Problemy zdrowotne i wycofanie z turniejów
W październiku 2024 roku Świątek zdecydowała się wycofać z turnieju WTA 1000 w Pekinie, tłumacząc to potrzebą odpoczynku. Decyzja ta była szeroko komentowana, a eksperci podkreślali, że nawet najwybitniejsi sportowcy potrzebują przerwy, aby zregenerować siły i wrócić do rywalizacji na najwyższym poziomie.
Wpadka dopingowa i jej konsekwencje
Jednym z najtrudniejszych momentów w karierze Świątek była pozytywna próba dopingowa na obecność trimetazydyny w sierpniu 2024 roku. Po dochodzeniu okazało się, że substancja dostała się do jej organizmu wskutek zanieczyszczenia melatoniny, którą stosowała na problemy ze snem. Międzynarodowa Agencja ds. Integralności Tenisa (ITIA) uznała, że nie było znaczącego zaniedbania z jej strony i nałożyła na nią jednomiesięczne zawieszenie. Świątek opisała to doświadczenie jako “najcięższe w jej życiu”, podkreślając, że zawsze była zwolenniczką czystego sportu.
Reakcje mediów i fanów
Wydarzenia z udziałem Świątek były szeroko komentowane w mediach. Po ogłoszeniu pozytywnego wyniku testu dopingowego, wielu fanów i ekspertów wyraziło swoje wsparcie dla tenisistki, podkreślając jej dotychczasową nienaganną postawę i profesjonalizm. Jednak pojawiły się również głosy krytyczne, sugerujące, że takie sytuacje mogą negatywnie wpłynąć na jej karierę.
Powrót na kort i przyszłość
Po zakończeniu zawieszenia, Świątek wróciła do rywalizacji, jednak jej forma była daleka od optymalnej. W kolejnych turniejach nie osiągała oczekiwanych wyników, co skłoniło ją do refleksji nad dalszą karierą i ewentualnymi zmianami w swoim zespole trenerskim. Mimo przeciwności, Świątek podkreślała, że jest zdeterminowana, aby wrócić na szczyt i ponownie rywalizować o najwyższe laury.

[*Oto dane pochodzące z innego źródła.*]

(** * EIR-auto-GP: the command-line entry point [eir_auto_gp/run.py]

    A shallow embedding of the validation and configuration code of
    [run.py], and the properties of it that the specification states.

    - An [argparse.Namespace] is a record with one field per option that
      [get_argument_parser] declares; optional string options hold
      [None] (Python's [None]) or [Some s].
    - Namespaces are Python objects: they live in a heap and are passed by
      reference.  [copy] allocates a new object, attribute assignment
      updates the heap in place.
    - A [raise] is an [outcome] of the computation; everything the code
      does to the outside (logging, building the root task, handing it to
      the scheduler) is appended to a trace.
    - What the code only reads from the outside (the file system, the
      header that pandas reads, the executable search path) and the
      functions it imports from elsewhere are variables of [Section Run].
      [Path.exists] and [pd.read_csv] are called without any guard, so
      they are given with the errors they may raise, which the code lets
      through.
    - The attributes that every namespace has from its class are a
      variable of [Section Attributes]. *)

From Stdlib Require Import ZArith String Ascii List.
From stdpp Require Import gmap strings list fin_maps.

Local Open Scope string_scope.

(** ** Python values *)

(** A [float] is kept as its IEEE-754 binary64 bit pattern: the code never
    computes with it, it only copies it from the namespace to a dict. *)
Record pyfloat := Float64 { float_bits : Z }.

(** The values that namespace attributes and configuration dicts hold;
    [VObject] is any other object, such as a method of the class. *)
Inductive value :=
| VNone
| VStr (s : string)
| VInt (z : Z)
| VFloat (f : pyfloat)
| VBool (b : bool)
| VList (l : list string)
| VObject (repr : string).

Definition of_optional (o : option string) : value :=
  match o with
  | None => VNone
  | Some s => VStr s
  end.

(** [bool(x)] for an [Optional[str]]: [None] and the empty string are
    falsy, every other string is truthy. *)
Definition truthy (o : option string) : bool :=
  match o with
  | None => false
  | Some s => negb (String.eqb s "")
  end.

(** ** [str.rstrip(chars)] *)

Fixpoint char_in (c : ascii) (chars : string) : bool :=
  match chars with
  | EmptyString => false
  | String d rest => Ascii.eqb c d || char_in c rest
  end.

(** Removes the longest suffix made only of characters of [chars]. *)
Fixpoint rstrip (chars s : string) : string :=
  match s with
  | EmptyString => EmptyString
  | String c rest =>
      match rstrip chars rest with
      | EmptyString => if char_in c chars then EmptyString else String c EmptyString
      | String _ _ as kept => String c kept
      end
  end.

(** [n] copies of the path separator. *)
Fixpoint separators (n : nat) : string :=
  match n with
  | O => EmptyString
  | S k => String "/" (separators k)
  end.

(** Whether the last character of [s] is the path separator. *)
Fixpoint ends_with_separator (s : string) : bool :=
  match s with
  | EmptyString => false
  | String c EmptyString => Ascii.eqb c "/"
  | String _ rest => ends_with_separator rest
  end.

(** ** The arguments record *)

(** One field per [parser.add_argument] of [get_argument_parser], in the
    order of declaration. *)
Record Namespace := mkNamespace {
  genotype_data_path : string;
  label_file_path : string;
  global_output_folder : option string;
  data_output_folder : option string;
  feature_selection_output_folder : option string;
  modelling_output_folder : option string;
  analysis_output_folder : option string;
  output_name : string;
  pre_split_folder : option string;
  feature_selection : option string;
  n_dl_feature_selection_folds : Z;
  gwas_p_value_threshold : pyfloat;
  folds : string;
  input_cat_columns : list string;
  input_con_columns : list string;
  output_cat_columns : list string;
  output_con_columns : list string;
  do_test : bool
}.

(** The names of the fields the parser declares. *)
Definition cli_fields : list string :=
  [ "genotype_data_path"; "label_file_path"; "global_output_folder";
    "data_output_folder"; "feature_selection_output_folder";
    "modelling_output_folder"; "analysis_output_folder"; "output_name";
    "pre_split_folder"; "feature_selection"; "n_dl_feature_selection_folds";
    "gwas_p_value_threshold"; "folds"; "input_cat_columns";
    "input_con_columns"; "output_cat_columns"; "output_con_columns";
    "do_test" ].

(** [vars(namespace)]: the attribute dict of the object. *)
Definition vars (ns : Namespace) : list (string * value) :=
  [ ("genotype_data_path", VStr (genotype_data_path ns));
    ("label_file_path", VStr (label_file_path ns));
    ("global_output_folder", of_optional (global_output_folder ns));
    ("data_output_folder", of_optional (data_output_folder ns));
    ("feature_selection_output_folder",
       of_optional (feature_selection_output_folder ns));
    ("modelling_output_folder", of_optional (modelling_output_folder ns));
    ("analysis_output_folder", of_optional (analysis_output_folder ns));
    ("output_name", VStr (output_name ns));
    ("pre_split_folder", of_optional (pre_split_folder ns));
    ("feature_selection", of_optional (feature_selection ns));
    ("n_dl_feature_selection_folds", VInt (n_dl_feature_selection_folds ns));
    ("gwas_p_value_threshold", VFloat (gwas_p_value_threshold ns));
    ("folds", VStr (folds ns));
    ("input_cat_columns", VList (input_cat_columns ns));
    ("input_con_columns", VList (input_con_columns ns));
    ("output_cat_columns", VList (output_cat_columns ns));
    ("output_con_columns", VList (output_con_columns ns));
    ("do_test", VBool (do_test ns)) ].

Wsparcie ze strony środowiska tenisowego
W obliczu trudności, z jakimi zmagała się Świątek, wielu przedstawicieli świata tenisa wyraziło swoje wsparcie. Zarówno zawodnicy, jak i trenerzy podkreślali, że takie sytuacje mogą przytrafić się każdemu sportowcowi i najważniejsze jest, aby wyciągnąć z nich wnioski na przyszłość. Wielu z nich wierzy, że Świątek ma przed sobą jeszcze wiele sukcesów i wróci silniejsza po tych doświadczeniach.